Saved data entries:
※

(* ===== verification/Pools.v ===== *)
(** * Buffer pools (internal/pool.go and its uses)

    A process has three pools, which all its sessions share: the buffers that carry a poll
    payload to the held poll ([getPollBuffer] and [putPollBuffer],
    server_transport_polling.go), and the output buffers and writers that compress a
    response ([writePollResponse] and [putGzipBuffer], server.go).  The machine here is the
    life of the pooled values alone, for any number of deliveries and polls at a time and
    whatever order their goroutines run in.  It reads a payload and writes a compressed
    response where the source does, through the buffer a writer was last reset to: a value
    used after it was returned, or a reset that was forgotten, would show in the response of
    another poll. *)
From S2P Require Import Prelude Machine Packet Payload Http ServerOptions ServerTransport Server.

(** ** Pool

    A pool of pointers.  [sync.Pool] may drop a value at any time and may call [New] at any
    [Get]: [pick] is the value it returns, if it has it. *)
Module Pool.
Record Pool := mkPool { free : list nat; made : nat }.
Definition NewPool : Pool := mkPool [] 0.
Definition Get (pick : nat) (p : Pool) : nat * Pool :=
  if decide (pick ∈ free p) then (pick, mkPool (remove_first pick (free p)) (made p))
  else (made p, mkPool (free p) (S (made p))).
Definition Put (x : nat) (p : Pool) : Pool := mkPool (x :: free p) (made p).
End Pool.
Import Pool.

Definition maxPooledPayloadBuffer : Z := 64 * 1024.

(** A [[]byte] behind a pointer, and a [bytes.Buffer]. *)
Record buffer := mkBuffer { content : bytes; cap : Z }.

(** The capacity after an append: that of a new array, if the old one is too small.  The
    runtime chooses it. *)
Definition grown (o : Z) (b : buffer) (data : bytes) : Z :=
  if decide (len data <= cap b) then cap b else Z.max o (len data).

Definition Reset (b : buffer) : buffer := mkBuffer [] (cap b).
Definition BufferWrite (o : Z) (data : bytes) (b : buffer) : buffer :=
  mkBuffer (content b ++ data) (grown o b (content b ++ data)).

Inductive kind := PollBuffer | GzipBuffer | GzipWriter.
#[export] Instance kind_eq_decision : EqDecision kind.
Proof. solve_decision. Defined.

(** A poll that waits on a channel, with what its response depends on. *)
Record poll := mkPoll {
  p_ch : nat;
  p_config : serverConfig;
  p_request : Request;
  p_writer : ResponseWriter;
}.

(** [b] is the buffer with the payload, [zb] the output buffer, [z] the writer. *)
Inductive instr :=
| GetPollBuffer (ch : nat) (packets : list Packet)
| Encode (ch b : nat) (packets : list Packet)
| Deliver (ch b : nat)
| Receive (q : poll)
| Respond (q : poll) (b : nat)
| GetGzipBuffer (q : poll) (b : nat)
| ResetBuffer (q : poll) (b zb : nat)
| GetWriter (q : poll) (b zb : nat)
| ResetWriter (q : poll) (b zb z : nat)
| WriterWrite (q : poll) (b zb z : nat)
| WriterClose (q : poll) (b zb z : nat)
| WriteCompressed (q : poll) (b zb z : nat)
| PutWriter (b zb z : nat)
| PutGzipBuffer (b zb : nat)
| RecycleGzip (b zb : nat)
| PutPollBuffer (b : nat)
| Recycle (b : nat).

Record oracle := mkOracle { o_pick : nat; o_cap : Z }.

(** ** The machine

    A [gzip.Writer] has a state of its own; [Write] and [Close] write to the buffer it was
    reset to, and may fail.  [Reset] makes it a new writer, as documented. *)
Section pools.
Context {zstate : Type}.
Variable z_new : zstate.
Variable z_write : zstate → bytes → zstate * bytes * option error.
Variable z_close : zstate → zstate * bytes * option error.

(** What compression writes, with a writer of its own. *)
Definition compress (payload : bytes) : res bytes :=
  match z_write z_new payload with
  | (_, _, Some err) => Err err
  | (s, out, None) =>
      match z_close s with
      | (_, _, Some err) => Err err
      | (_, rest, None) => Ok (out ++ rest)
      end
  end.

(** [writers]: the state and the destination, none for [io.Discard].  [handed] and
    [responses] are the history: the packets handed to the poll of a channel, and what was
    answered. *)
Record World := mkWorld {
  pollPayloadPool : Pool;
  gzipBufferPool : Pool;
  gzipWriterPool : Pool;
  pollBuffers : gmap nat buffer;
  gzipBuffers : gmap nat buffer;
  writers : gmap nat (zstate * option nat);
  channels : gmap nat nat;
  handed : gmap nat (list Packet);
  responses : list (poll * res ResponseWriter);
}.

Definition pool_of (k : kind) (w : World) : Pool :=
  match k with
  | PollBuffer => pollPayloadPool w
  | GzipBuffer => gzipBufferPool w
  | GzipWriter => gzipWriterPool w
  end.
Definition set_pool (k : kind) (p : Pool) (w : World) : World :=
  mkWorld (if decide (k = PollBuffer) then p else pollPayloadPool w)
    (if decide (k = GzipBuffer) then p else gzipBufferPool w)
    (if decide (k = GzipWriter) then p else gzipWriterPool w)
    (pollBuffers w) (gzipBuffers w) (writers w) (channels w) (handed w) (responses w).
Definition poll_buffer (b : nat) (w : World) : buffer := default (mkBuffer [] 0) (pollBuffers w !! b).
Definition gzip_buffer (b : nat) (w : World) : buffer := default (mkBuffer [] 0) (gzipBuffers w !! b).
Definition writer (z : nat) (w : World) : zstate * option nat := default (z_new, None) (writers w !! z).
Definition set_poll_buffer (b : nat) (v : buffer) (w : World) : World :=
  mkWorld (pollPayloadPool w) (gzipBufferPool w) (gzipWriterPool w) (<[b := v]> (pollBuffers w))
    (gzipBuffers w) (writers w) (channels w) (handed w) (responses w).
Definition set_gzip_buffer (b : nat) (v : buffer) (w : World) : World :=
  mkWorld (pollPayloadPool w) (gzipBufferPool w) (gzipWriterPool w) (pollBuffers w)
    (<[b := v]> (gzipBuffers w)) (writers w) (channels w) (handed w) (responses w).
Definition set_writer (z : nat) (v : zstate * option nat) (w : World) : World :=
  mkWorld (pollPayloadPool w) (gzipBufferPool w) (gzipWriterPool w) (pollBuffers w)
    (gzipBuffers w) (<[z := v]> (writers w)) (channels w) (handed w) (responses w).
Definition set_channels (v : gmap nat nat) (w : World) : World :=
  mkWorld (pollPayloadPool w) (gzipBufferPool w) (gzipWriterPool w) (pollBuffers w)
    (gzipBuffers w) (writers w) v (handed w) (responses w).
Definition hand (ch : nat) (ps : list Packet) (w : World) : World :=
  mkWorld (pollPayloadPool w) (gzipBufferPool w) (gzipWriterPool w) (pollBuffers w)
    (gzipBuffers w) (writers w) (channels w) (<[ch := ps]> (handed w)) (responses w).
Definition respond (q : poll) (r : res ResponseWriter) (w : World) : World :=
  mkWorld (pollPayloadPool w) (gzipBufferPool w) (gzipWriterPool w) (pollBuffers w)
    (gzipBuffers w) (writers w) (channels w) (handed w) (responses w ++ [(q, r)]).

Definition start : World :=
  mkWorld NewPool NewPool NewPool ∅ ∅ ∅ ∅ ∅ [].

Notation outcome := (Machine.outcome World instr).

Definition take_from (k : kind) (o : oracle) (next : nat → instr) (w : World) : outcome :=
  let '(x, p) := Get (o_pick o) (pool_of k w) in Next (set_pool k p w) [next x] [].

(** [getPollBuffer] after its [Get]. *)
Definition exec_encode (o : oracle) (ch b : nat) (packets : list Packet) (w : World) : outcome :=
  let data := appendPayload [] packets in
  Next (set_poll_buffer b (mkBuffer data (grown (o_cap o) (poll_buffer b w) data)) w)
    [Deliver ch b] [].

(** [putPollBuffer] and [putGzipBuffer]: too large a buffer is left to the collector. *)
Definition exec_putPollBuffer (b : nat) (w : World) : outcome :=
  if decide (cap (poll_buffer b w) > maxPooledPayloadBuffer) then Next w [] []
  else Next (set_poll_buffer b (Reset (poll_buffer b w)) w) [Recycle b] [].
Definition exec_putGzipBuffer (b zb : nat) (w : World) : outcome :=
  if decide (cap (gzip_buffer zb w) > maxPooledPayloadBuffer) then Next w [PutPollBuffer b] []
  else Next (set_gzip_buffer zb (Reset (gzip_buffer zb w)) w) [RecycleGzip b zb] [].

(** The condition of [writePollResponse]. *)
Definition compresses (q : poll) (payload : bytes) : bool :=
  httpCompression (p_config q) && (pollCompressionThreshold <=? len payload) &&
  acceptsGzip (p_request q).

Definition exec_respond (q : poll) (b : nat) (w : World) : outcome :=
  let payload := content (poll_buffer b w) in
  if compresses q payload then Next w [GetGzipBuffer q b] []
  else Next (respond q (Ok (Write payload (writePollHeaders (p_writer q)))) w)
         [PutPollBuffer b] [].

(** The writer writes to the buffer it was reset to. *)
Definition emit_to (o : oracle) (dst : option nat) (out : bytes) (w : World) : World :=
  match dst with
  | None => w
  | Some zb => set_gzip_buffer zb (BufferWrite (o_cap o) out (gzip_buffer zb w)) w
  end.

Definition exec_writer (o : oracle) (q : poll) (b zb z : nat)
    (r : zstate * bytes * option error) (next : instr) (w : World) : outcome :=
  let '(s, out, err) := r in
  let dst := (writer z w).2 in
  let w := emit_to o dst out (set_writer z (s, dst) w) in
  match err with
  | Some err => Next (respond q (Err err) w) [PutWriter b zb z] []
  | None => Next w [next] []
  end.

※

What is needed is the number of lines in these entries that include the word "mkPool"; please give it alone.

Final answer: 5